Meeting for the first time since April 2014, Maduro shook hands with Jesus Torrealba, secretary general of the Democratic Unity Board (MUD). The meeting was facilitated by the Vatican, among other parties.
"The only alternative is dialogue," Maduro said before the talks began. "We have come prepared to listen and hopefully to be heard and to find topics of agreement for the interests of the majority of the country. I think it isn't the time for long speeches but rather to assume a deep commitment."
He continued, "I assume the deepest commitment to this process of dialogue that kicks off today. I thank the MUD for being here and I hope we will make the best, and greatest efforts to advance gradually and steadily."
Bipartisan working groups formed
During Sunday's talks the parties agreed to set up several task forces to address some of the country's biggest issues, including the economy, human rights and electoral matters.
These subcommittees will be led by independent observers and will be made up by members of the opposition and the government.
Rhetoric to be 'toned down'
The talks, which lasted well into Sunday night and Monday morning, took place in Caracas.
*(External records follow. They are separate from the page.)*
Definition SerializeByteVector (tx : Transaction) : bytes := proto_serialize (tx_struct tx).

Definition FillHash (tx : Transaction) : Transaction :=
  let signature := signature (dag_st tx) in
  let tx := with_dag tx (set_hash (set_signature (dag_st tx) []) []) in
  let hash := blake2b_256 (SerializeByteVector tx) in
  with_dag tx (set_signature (set_hash (dag_st tx) (Blob.toReadableString hash)) signature).

Definition MakeSignature (tx : Transaction) : Transaction :=
  let dag := set_signature (dag_st tx) [] in
  with_dag tx (set_signature dag (eth_sign dag)).

(** The static functions [New]. *)
Definition New (tx : Transaction) : Transaction :=
  MakeSignature (FillHash (with_dag tx (set_type (dag_st tx) (GetType tx)))).

(** *** From messages *)

(** [value()] of a hash that cannot be read throws. *)
Definition read_input (i : TransferUTXOInput) : outcome InputUTXOInfo :=
  match Blob.fromReadableString 32 (tx_id_hash i) with
  | Ok h => Ok {| in_txid_hash_ := h; in_output_idx_ := output_index i; in_signature_ := input_signature i |}
  | Err _ => Err undefined_behaviour
  end.

Fixpoint read_inputs (l : list TransferUTXOInput) : outcome (list InputUTXOInfo) :=
  match l with
  | [] => Ok []
  | i :: l => i ← read_input i; l ← read_inputs l; Ok (i :: l)
  end.

Definition read_output (o : TransferOutput) : OutputDestInfo :=
  {| encrypted_amount := out_amount o; dest_address := dest_addr o;
     token_id := TokenID.FromBytes (out_token o) |}.
Definition CheckIncoming m : outcome unit * t :=
  match GlobalDB.QueryKeyValues3 GetBlockChainBase ("!"%char :: GeniusAccount.address (account_m m))
          (str "/tx") (globaldb_m m) with
  | Err e => (Err e, m)
  | Ok transaction_list => check_entries false transaction_list m
  end.

Definition CheckOutgoing m : outcome unit * t :=
  match GlobalDB.QueryKeyValues3 GetBlockChainBase (GeniusAccount.address (account_m m)) (str "/tx")
          (globaldb_m m) with
  | Err e => (Err e, m)
  | Ok transaction_list => check_entries true transaction_list m
  end.

(** The periodic task; results are only logged. *)
Definition Update m : t :=
  let m := (SendTransaction m).2 in
  let m := (CheckOutgoing m).2 in
  (CheckIncoming m).2.
End manager.
End TransactionManager.
Lemma codes_second_category v :
  64 <= v < 16384 -> codes decodeCompactInteger (encodeSecondCategory v) v.
Proof.
  intros Hv. unfold encodeSecondCategory, decodeCompactInteger.
  rewrite shiftl_2, !land_255, shiftr_8, (Z.mod_small (4 * v + 1)) by lia.
  apply codes_cons; [by apply Z.mod_pos_bound|]. rewrite land_3.
  replace (((4 * v + 1) mod 256) mod 4) with 1 by div_mod_lia.
  apply codes_cons; [by apply Z.mod_pos_bound|].
  rewrite land_252, shiftr_2 by (by apply Z.mod_pos_bound).
  rewrite (u64_id (_ * 256)) by (unfold is_u64; div_mod_lia).
  rewrite u64_id by (unfold is_u64; div_mod_lia).
  match goal with |- codes (mret ?x) _ _ => replace x with v by div_mod_lia end. apply codes_ret.
Qed.

Lemma codes_third_category v :
  16384 <= v < 1073741824 -> codes decodeCompactInteger (encodeThirdCategory v) v.
Proof.
  intros Hv. unfold encodeThirdCategory, encodeInteger, decodeCompactInteger, u32.
  rewrite shiftl_2, (Z.mod_small (4 * v)), (Z.mod_small (4 * v + 2)) by lia.
  cbn [le_bytes]. rewrite land_255. apply codes_cons; [by apply Z.mod_pos_bound|]. rewrite land_3.
  replace (((4 * v + 2) mod 256) mod 4) with 2 by div_mod_lia.
  change (byte (Z.land (Z.shiftr (4 * v + 2) 8) 255) :: _) with (le_bytes 3 (Z.shiftr (4 * v + 2) 8)).
  apply codes_more; [done|]. rewrite shiftr_8.
  pose proof (codes_sum_le 3 256 ((4 * v + 2) mod 256) ((4 * v + 2) / 256)) as H.
  change (256 ^ Z.of_nat 3) with 16777216 in H.
  apply (codes_map _ (fun n => Z.shiftr n 2)) in H. rewrite shiftr_2 in H.
  match goal with H : codes _ _ ?x |- _ => replace x with v in H by div_mod_lia end. exact H.
Qed.

Lemma codes_big v :
  kMinBigInteger <= v -> (countBytes v <= 67)%nat ->
  codes decodeCompactInteger (byte ((Z.of_nat (countBytes v) - 4) * 4 + 3) :: le_bytes (countBytes v) v) v.
Proof.
  change kMinBigInteger with (2 ^ 30). intros Hv Hn.
  destruct (countBytes_spec v ltac:(lia)) as [_ [_ Hlt]].
  assert (3 < countBytes v)%nat as H4.
  { apply Nat.lt_nge. rewrite countBytes_le by lia. change (256 ^ Z.of_nat 3) with (2 ^ 24). lia. }
  remember (countBytes v) as n eqn:En.
  unfold decodeCompactInteger. apply codes_cons; [lia|]. rewrite land_3, shiftr_2.
  replace (((Z.of_nat n - 4) * 4 + 3) mod 4) with 3 by div_mod_lia.
  replace (((Z.of_nat n - 4) * 4 + 3) / 4 + 4) with (Z.of_nat n) by div_mod_lia.
  rewrite Nat2Z.id. apply codes_more; [apply length_le_bytes|].
  pose proof (codes_sum_le n 1 0 v) as H. by rewrite Z.mul_1_l, Z.add_0_l, Z.mod_small in H by lia.
Qed.

Lemma codes_compact v :
  0 <= v < compact_max ->
  exists b, encodeCompactInteger v = Ok b /\ codes decodeCompactInteger b v.
Proof.
  intros Hv. unfold encodeCompactInteger. destruct (Z.ltb_spec v 0) as [|_]; [lia|].
  change kMinUint16 with 64. change kMinUint32 with 16384.
  destruct (Z.ltb_spec v 64).
  { eexists. split; [done|]. apply codes_first_category. lia. }
  destruct (Z.ltb_spec v 16384).
  { eexists. split; [done|]. apply codes_second_category. lia. }
  destruct (Z.ltb_spec v kMinBigInteger) as [H3|H3].
  { eexists. split; [done|]. by apply codes_third_category. }
  assert (countBytes v <= 67)%nat as Hn.
  { apply countBytes_le; [lia|]. rewrite pow_256. apply Hv. }
  rewrite bool_decide_eq_false_2 by lia. eauto using codes_big.
Qed.


(** ** Every type *)

Scheme ty_mind := Induction for ty Sort Prop
with alts_mind := Induction for alts Sort Prop.
Combined Scheme ty_alts_ind from ty_mind, alts_mind.

(** The types whose decoder inverts their encoder: every type but the arrays,
    with the integral types of the language and at most 256 alternatives in a
    variant. *)
Fixpoint ty_ok (t : ty) : bool :=
  match t with
  | TUnit | TBool | TCompact | TBlob _ => true
  | TInt _ size => int_size size
  | TOption t | TVector t | TPtr t => ty_ok t
  | TPair t u => ty_ok t && ty_ok u
  | TArray _ _ => false
  | TVariant a => bool_decide (types_count a <= 256)%nat && alts_ok a
  end
with alts_ok (a : alts) : bool :=
  match a with
  | One t => ty_ok t
  | More t a => ty_ok t && alts_ok a
  end.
They were originally planned to be held on an island off the coast of Venezuela, Margarita Island, but were relocated to the capital at the request of the opposition.
The two sides have agreed to "tone down" the political rhetoric and anger against each other.
Torrealba said that his coalition intended to "fight for the Venezuelan people." He also said he attended the meeting with Maduro because of the Vatican's invitation.
"We talked about the hunger, we talked about the lack of medicine, we talked about the urgent necessity of a humanitarian channel to help solve the drama of the Venezuelan people," he said.
One prominent Maduro opponent, Voluntad Popular (Popular Will), declined to attend, saying that the government has "not improved the conditions to start a true dialogue," and will push ahead with its plan to start an impeachment trial
for the embattled president.
The meeting was attended by designated mediators, including Papal envoy Monsignor Claudio Maria Celli, former Colombian President and UNASUR (Union of South American Nations) Secretary General Ernesto Samper, and former heads of state and government from Panama, the Dominican Republic and Spain.
Celli said that the Pope was monitoring Venezuela's situation carefully.
"We know that peace is Pope Francis' main worry, peace for all people," he said.
He added that peace cannot be achieved through violence.
"There is always another solution. Violence only creates more violence. Today we need to find paths, that although hard, will lead to lasting peace," he said.
The US State Department announced on Monday it will send diplomat Thomas Shannon to Caracas to demonstrate "support for the ongoing dialogue process." Shannon will stay through Wednesday to meet with senior officials and other leaders.
The parties will meet again on November 11.